How to insert string to the beginning of the last line?
I want to add a time stamp to a text file which contains multiple lines
var1 = `date`
LINE1
LINE2
LINE3
...
(INSERT var1 here) LASTLINE
sed 's/^/test line /g' textfile inserts characters to the beginning of every line but how can I specifically modify the last line only?
Thanks
Going forward:
sed '$s/^/sample text /' textfile works, but only when inserting regular strings. If I try
var1 = "sample text"
and use substition, here are the problems I encounter
using single quotes in sed does not expand variables, so sed '$s/^/$var1/' textfile will insert the string $var1 into the beginning of the last line.
To enable variable substitution I tried using double quotes.
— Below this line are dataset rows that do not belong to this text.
Lemma iget_fill_ok i c : ok c -> (i < size c)%nat -> ok (iget_fill i c) /\ size (iget_fill i c) = size c /\
  (forall j, i_count (at_ (iget_fill i c) j) = i_count (at_ c j) /\ same_id (at_ (iget_fill i c) j) (at_ c j)) /\
  i_up2date (at_ (iget_fill i c) i) = true.
Proof.
  intros O Hi. destruct (write_inode_ok i c O Hi) as (O1 & _ & S1 & F1 & _). unfold iget_fill.
  destruct (read_inode_ok i (write_inode i c) O1) as (O2 & _ & S2 & F2 & U2); [lia|]. split_and!; [done|lia| |done].
  intros j. destruct (F1 j) as [C1 (A1 & A2 & A3 & A4)], (F2 j) as [C2 (B1 & B2 & B3 & B4)]. unfold same_id. split_and!; congruence.
Qed.

Lemma init_ok n w : ok (init n w).
Proof.
  assert (Ez : forall i, at_ (init n w) i = zero).
  { intros i. unfold at_, init. cbn [all]. destruct (replicate n zero !! i) as [x|] eqn:E; [|done]. by apply lookup_replicate in E as [-> _]. }
  assert (Es : size (init n w) = n) by (unfold size, init; cbn [all]; by rewrite length_replicate).
  constructor; rewrite ?Es.
  - done.
  - exists (seq 0 n), []. rewrite app_nil_r. split_and!; [done| |done]. apply Forall_forall. intros i _. unfold busy. by rewrite Ez.
  - cbn [hash init]. apply length_replicate.
  - intros b l E. cbn [hash init] in E. apply lookup_replicate in E as [-> _]. split; [constructor|]. intros i. rewrite Ez. split.
    + intros Hi. by apply not_elem_of_nil in Hi.
    + by intros (_ & ? & _).
  - intros i j _ _. by rewrite !Ez.
  - intros i. by rewrite Ez.
  - intros i. by rewrite Ez.
Qed.

(** ** Users of the cache *)

(** The references that are in hand, one entry for each, and what is done with
    the cache in any order. *)
Record sys := mksys { cc : cache; refs : list nat }.

Definition few (R : list nat) : Prop := Z.of_nat (length R) < 2 ^ 32 - 2.

Inductive step : sys -> sys -> Prop :=
  | step_iget c R sb dev ino i c' : few R -> iget_lock sb dev ino c = Some (i, c') -> step (mksys c R) (mksys c' (i :: R))
  | step_fill c R i : i ∈ R -> step (mksys c R) (mksys (iget_fill i c) R)
  | step_empty c R i c' : get_empty_inode c = Some (i, c') -> step (mksys c R) (mksys c' (i :: R))
  | step_iref c R i : few R -> i ∈ R -> step (mksys c R) (mksys (iref i c) (i :: R))
  | step_iput c R1 R2 i c' : iput i c = Some c' -> step (mksys c (R1 ++ i :: R2)) (mksys c' (R1 ++ R2))
  | step_use c R i f : i ∈ R -> (forall x, same_id (f x) x /\ i_count (f x) = i_count x) -> step (mksys c R) (mksys (update i f c) R)
  | step_invalidate c R dev ino : step (mksys c R) (mksys (inode_invalidate dev ino c) R)
  | step_world c R w : step (mksys c R) (mksys (set_world w c) R).

Definition cnt (i : nat) (R : list nat) : Z := Z.of_nat (length (filter (eq i) R)).

Record inv (s : sys) : Prop := {
  i_ok : ok (cc s);
  i_refs : forall i, i_count (at_ (cc s) i) = cnt i (refs s);
  i_range : forall i, i ∈ refs s -> (i < size (cc s))%nat;
}.

Lemma cnt_cons i j R : cnt i (j :: R) = cnt i R + if decide (i = j) then 1 else 0.
Proof. unfold cnt. rewrite filter_cons. destruct (decide (i = j)); cbn; lia. Qed.

Lemma cnt_app i R1 R2 : cnt i (R1 ++ R2) = cnt i R1 + cnt i R2.
Proof. unfold cnt. rewrite filter_app, length_app. lia. Qed.

Lemma cnt_pos i R : 0 < cnt i R <-> i ∈ R.
Proof.
  induction R as [|j R IH]; [split; [done|intros Hi; by apply not_elem_of_nil in Hi]|]. rewrite cnt_cons, elem_of_cons, <- IH.
  assert (0 <= cnt i R) by (unfold cnt; lia). destruct (decide (i = j)); split; intros; (lia || tauto).
Qed.

Lemma cnt_le i R : 0 <= cnt i R <= Z.of_nat (length R).
Proof. unfold cnt. pose proof (length_filter (eq i) R). lia. Qed.

Lemma kept_inv i c c' R R' : inv (mksys c R) -> kept i c c' -> (forall j, j <> i -> cnt j R' = cnt j R) -> i_count (at_ c' i) = cnt i R' ->
  (forall j, j ∈ R' -> j = i \/ j ∈ R) -> inv (mksys c' R').
Proof.
  intros I K Hc Hi HR. constructor; cbn [cc refs]; [apply K| |].
  - intros j. destruct (decide (j = i)) as [->|N]; [done|]. rewrite (k_others _ _ _ K) by done. rewrite Hc by done. apply (i_refs _ I).
  - intros j Hj. rewrite (k_size _ _ _ K). destruct (HR j Hj) as [->|Hin]; [apply K|by apply (i_range _ I)].
Qed.

Lemma inv_cnt c R i : inv (mksys c R) -> i_count (at_ c i) = cnt i R.
Proof. intros I. apply (i_refs _ I i). Qed.

Lemma free_cnt i c R : inv (mksys c R) -> busy c i = false -> cnt i R = 0.
Proof. intros I Hb. unfold busy in Hb. apply negb_false_iff, Z.eqb_eq in Hb. by rewrite <- (inv_cnt c R i I). Qed.
(** renaming and linking resolve two paths and give back every reference they
    take, on each of their ways out. *)
Theorem rename_link_keep_references ctx c R rename_op link_op fd1 fd2 old new name follow : inv (mksys c R) -> Z.of_nat (9 + length R) < 2 ^ 32 - 2 ->
  others (shared ctx) c R -> fd1 = AT_FDCWD \/ 0 <= fd1 -> fd2 = AT_FDCWD \/ 0 <= fd2 ->
  (forall b f d1 n1 d2 n2, rename_op b = Some f -> triple nobody 6 [(d1, Any); (d2, Any)] (f d1 n1 d2 n2) gone) ->
  (forall b f i d n, link_op b = Some f -> triple nobody 6 [(i, Any); (d, Any)] (f i d n) (fun _ L' => L' = [(i, Any)])) ->
  match do_renameat ctx rename_op fd1 old fd2 new c with
  | Done _ c' => inv (mksys c' R) /\ others (shared ctx) c' R
  | Sleeping c' => full c'
  | Dead | NoFuel => False
  end /\
  match do_linkat ctx link_op fd1 name fd2 new follow c with
  | Done _ c' => inv (mksys c' R) /\ others (shared ctx) c' R
  | Sleeping c' => full c'
  | Dead | NoFuel => False
  end.
Proof.
  intros I HR O H1 H2 Hr Hl. assert (Hs : sat c []) by (intros i k Hi; by apply not_elem_of_nil in Hi). split.
  - pose proof (triple_run _ _ _ _ _ R c (do_renameat_ok ctx rename_op fd1 old fd2 new Hr H1 H2) I HR O Hs) as T.
    destruct (do_renameat ctx rename_op fd1 old fd2 new c); try done. by destruct T as (L' & -> & I' & O' & _).
  - pose proof (triple_run _ _ _ _ _ R c (do_linkat_ok ctx link_op fd1 name fd2 new follow Hl H1 H2) I HR O Hs) as T.
    destruct (do_linkat ctx link_op fd1 name fd2 new follow c); try done. by destruct T as (L' & -> & I' & O' & _).
Qed.
(** ** The names of a path *)

(** One name after the other, with the links followed. *)
Definition walk_name (ctx : context) (rec : list Z -> Z -> nat -> M nat) (lc : Z) (base : nat) (name : list Z) : M nat :=
  bind (m_iref base) (fun _ =>
  catch (lookup ctx base name) (fun r => match r with inl e => fail base e | inr inode => follow_link rec lc base inode 0 end)).
Fixpoint walk (ctx : context) (rec : list Z -> Z -> nat -> M nat) (lc : Z) (base : nat) (names : list (list Z)) : M nat :=
  match names with [] => ret base | name :: names => bind (walk_name ctx rec lc base name) (fun base => walk ctx rec lc base names) end.
Definition join (names : list (list Z)) (last : list Z) : list Z := concat (map (fun n => n ++ [slash]) names) ++ last.
Definition plain (name : list Z) : Prop := Forall (fun c => c <> slash) name.

Lemma bind_catch {A C D} (m : M A) (k : Z + A -> M C) (f : C -> M D) c : bind (catch m k) f c = catch m (fun r => bind (k r) f) c.
Proof. unfold bind, catch. by destruct (m c). Qed.

Lemma bind_bind {A C D} (m : M A) (k : A -> M C) (f : C -> M D) c : bind (bind m k) f c = bind m (fun a => bind (k a) f) c.
Proof. unfold bind. destruct (m c) as [[e|a] c'| | |]; done. Qed.

Lemma bind_ext {A C} (m : M A) (k k' : A -> M C) c : (forall a c, k a c = k' a c) -> bind m k c = bind m k' c.
Proof. intros H. unfold bind. destruct (m c) as [[e|a] c'| | |]; done. Qed.

Lemma catch_ext {A C} (m : M A) (k k' : Z + A -> M C) c : (forall r c, k r c = k' r c) -> catch m k c = catch m k' c.
Proof. intros H. unfold catch. destruct (m c) as [r c'| | |]; done. Qed.

Lemma bind_fail {A C} i e (f : A -> M C) c : bind (fail i e) f c = fail i e c.
Proof. unfold fail. rewrite bind_bind. apply bind_ext. done. Qed.

Lemma dir_loop_name ctx rec lc name : plain name -> forall this p base c,
  dir_loop ctx rec lc this (name ++ slash :: p) base c = bind (walk_name ctx rec lc base (this ++ name)) (fun base => dir_loop ctx rec lc [] p base) c.
Proof.
  induction name as [|x name IH]; intros Hp this p base c.
  - cbn [app dir_loop]. rewrite Z.eqb_refl, app_nil_r. unfold walk_name. rewrite bind_bind. apply bind_ext. intros [] c1.
    rewrite bind_catch. apply catch_ext. intros [e|i] c2; [by rewrite bind_fail|done].
  - apply Forall_cons in Hp as [Hx Hp]. cbn [app dir_loop]. rewrite (proj2 (Z.eqb_neq _ _) Hx), IH by done. by rewrite <- app_assoc.
Qed.

Lemma dir_loop_last ctx rec lc name : plain name -> forall this base c, dir_loop ctx rec lc this name base c = Done (inr (this ++ name, base)) c.
Proof.
  induction name as [|x name IH]; intros Hp this base c; cbn [dir_loop]; [by rewrite app_nil_r|].
  apply Forall_cons in Hp as [Hx Hp]. rewrite (proj2 (Z.eqb_neq _ _) Hx), IH by done. by rewrite <- app_assoc.
Qed.

(** C37: the loop over the characters of a path is the walk over the names between
    its slashes, empty names among them: what is left is the last name and the
    directory the others lead to. *)
Theorem path_is_walked ctx rec lc names last base c : Forall plain names -> plain last ->
  dir_loop ctx rec lc [] (join names last) base c = bind (walk ctx rec lc base names) (fun base => ret (last, base)) c.
Proof.
  intros Hn Hl. revert base c. induction Hn as [|name names Hp _ IH]; intros base c.
  - unfold join. cbn [map concat app walk]. by rewrite dir_loop_last.
  - unfold join. cbn [map concat walk]. rewrite <- !app_assoc. cbn [app]. rewrite dir_loop_name by done. rewrite bind_bind. cbn [app].
    apply bind_ext. intros b c'. apply IH.
Qed.
End Namei.
Arguments Done {B W A}. Arguments Sleeping {B W A}. Arguments Dead {B W A}. Arguments NoFuel {B W A}.

(** ** Names from the user *)

Lemma get_string_spec s : forall i c rest, Forall (fun x => x <> 0) s ->
  get_string i c (s ++ 0 :: rest) = if (S (length s) <? i)%nat then Some (c :: s) else None.
Proof.
  induction s as [|x s IH]; intros [|[|i]] c rest Hs; try done. apply Forall_cons in Hs as [Hx Hs].
  change (get_string (S (S i)) c ((x :: s) ++ 0 :: rest)) with (if x =? 0 then Some [c] else r ← get_string (S i) x (s ++ 0 :: rest); Some (c :: r)).
  cbn [length]. rewrite (proj2 (Z.eqb_neq _ _) Hx), IH by done. destruct (Nat.ltb_spec (S (length s)) (S i)), (Nat.ltb_spec (S (S (length s))) (S (S i))); try lia; done.
Qed.

(** a name from the user is taken whole when it and its end are in the memory
    that can be read and it is shorter than a page; else the error says which. *)
Theorem getname_exact limit s rest : 0 <= limit -> Forall (fun x => x <> 0) s ->
  getname limit true (s ++ 0 :: rest) =
    if decide (s = []) then inl (- ENOENT) else
    if decide (Z.of_nat (length s) < (if limit =? 0 then PAGE_SIZE else limit)) then inr s else
    inl (if limit =? 0 then - ENAMETOOLONG else - EFAULT).
Proof.
  intros Hl Hs. unfold getname. destruct (Z.ltb_spec limit 0); [lia|]. destruct s as [|c s]; [by destruct (limit =? 0)|].
  apply Forall_cons in Hs as [Hc Hs]. cbn [app]. destruct (Z.eqb_spec limit 0) as [->|Nl]; rewrite (proj2 (Z.eqb_neq _ _) Hc); cbn [negb]; rewrite get_string_spec by done.
  - rewrite (decide_False (P := c :: s = [])) by done. unfold PAGE_SIZE. cbn [length].
    destruct (Nat.ltb_spec (S (length s)) (Z.to_nat 4096)), (decide (Z.of_nat (S (length s)) < 4096)); try lia; done.
  - rewrite (decide_False (P := c :: s = [])) by done. cbn [length].
    destruct (Nat.ltb_spec (S (length s)) (Z.to_nat limit)), (decide (Z.of_nat (S (length s)) < limit)); try lia; done.
Qed.

Lemma getname_exact_witness : getname 0 true ([47; 97] ++ 0 :: []) = inr [47; 97].
Proof. rewrite (getname_exact 0 [47; 97] []); [reflexivity|lia|]. repeat constructor; lia. Defined.
(** ** A small tree *)

(** On the small file system of the cache: the root is number 2 and holds the
    directory [a], number 3, with the file [f], number 5, and the link [l], number
    4, to [a/f].  The body is 1 for a directory and 2 for a link. *)
Definition tree_world (ino : Z) : Z := if (ino =? 2) || (ino =? 3) then 1 else if ino =? 4 then 2 else 7.
Definition tree_find (dir : nat) (name : list Z) (c : cache Z (Z -> Z)) : (Z + Z) * (Z -> Z) :=
  let ino := i_ino (at_ c dir) in
  (if bool_decide (name = dotdot) then inr 2 else
   if (ino =? 2) && bool_decide (name = [97]) then inr 3 else
   if (ino =? 2) && bool_decide (name = [108]) then inr 4 else
   if (ino =? 3) && bool_decide (name = [102]) then inr 5 else inl (- ENOENT), world c).
(** A number is free from 6 on; the device gets a file for it. *)
Definition tree_alloc (c : cache Z (Z -> Z)) : (Z + Z) * (Z -> Z) := (inr 6, fun x => if x =? 6 then 7 else world c x).
Definition tree_add (dir : nat) (name : list Z) (ino : Z) (c : cache Z (Z -> Z)) : Z * (Z -> Z) := (0, world c).
Definition tree_create : nat -> list Z -> M nat := ext2_create tree_find tree_alloc tree_add (fun _ w => w) (fun _ b => b).

Definition tree_fat_create : nat -> list Z -> M nat := fat_create (fun _ => false) (fun dir name c => tree_alloc c).

Definition tree_of (create : nat -> list Z -> M nat) : @DirOps Z (Z -> Z) := {|
  s_islnk b := b =? 2;
  s_special b := false;
  lookup_op b := if b =? 1 then Some (ext2_lookup tree_find) else None;
  create_op b := if b =? 1 then Some create else None;
  follow_op b := if b =? 2 then Some (fun _ => ret [97; 47; 102]) else None;
  truncate_op b := None;
|}.

Lemma tree_laws_of create : (forall d name, triple (Dir := tree_of create) nobody 4 [(d, Any)] (create d name) (made d)) ->
  @DirLaws Z (Z -> Z) numbers (tree_of create).
Proof.
  intros Hcr. constructor.
  - intros b Hb%Z.eqb_eq. by subst.
  - intros b Hb. cbn in *. by rewrite Hb.
  - intros b f. cbn. by destruct (b =? 1).
  - intros b f d name. cbn [lookup_op tree_of]. destruct (b =? 1); [|done]. intros [= <-]. apply ext2_lookup_eats.
  - intros b f i. cbn [follow_op tree_of]. destruct (b =? 2); [|done]. intros [= <-]. by apply triple_ret.
  - done.
  - intros b f d name. cbn [create_op tree_of]. destruct (b =? 1); [|done]. intros [= <-]. apply Hcr.
Qed.

Lemma tree_create_made d name : triple (Dir := tree_of tree_create) nobody 4 [(d, Any)] (tree_create d name) (made d).
Proof. by apply ext2_create_made. Qed.

(** Files are made as on FAT. *)
#[export] Instance tree : @DirOps Z (Z -> Z) := tree_of tree_fat_create.
#[export] Instance tree_laws : @DirLaws Z (Z -> Z) numbers tree := tree_laws_of tree_fat_create (fat_create_made _ _).

(** The root in the cache, as the working directory and as the root. *)
Definition tree0 : cache Z (Z -> Z) := init 8 tree_world.
Definition tree1 : cache Z (Z -> Z) := match iget_lock 0 9 2 tree0 with Some (_, c) => iget_fill 0%nat c | None => tree0 end.
Definition tree_cache : cache Z (Z -> Z) := iref 0%nat tree1.
Definition tree_ctx : context := mkcontext 0 0 (fun _ => None) (fun sb => if (sb =? 0)%nat then Some 0%nat else None) (fun _ => None).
It works when I specify the exact line number. something like:
sed "5s/^/$var1/" textfile
But when I try sed "$s/^/$var1" text file, it returns an error:
sed: -e expression #1, char 5: extra characters after command
Can someone help me please?
Like this:
sed '$s/^/test line /' textfile
$ indicates last line. Similarly, you can insert into a any specific line by putting the line number in place of $
But when I try sed "$s/^/$var1" text file, it returns an error:
It returns an error because the shell attempts to expand $s since you've used double quotes. You need to escape the $ in $s.
sed "\$s/^/$var1/" filename
sedshould be the best tool, but awk can do this too:
awk '{a[++t]=$0} END {for (i=1;i<t;i++) print a[i];print v$0}' v="$var1" file
It will insert value of var1 in front of last line
Another variation
awk 'NR==f {$0=v$0}1' v="$var1" f=$(wc -l file)
PS you do not need to specify file after awk, not sure why. If you do so, it reads it double.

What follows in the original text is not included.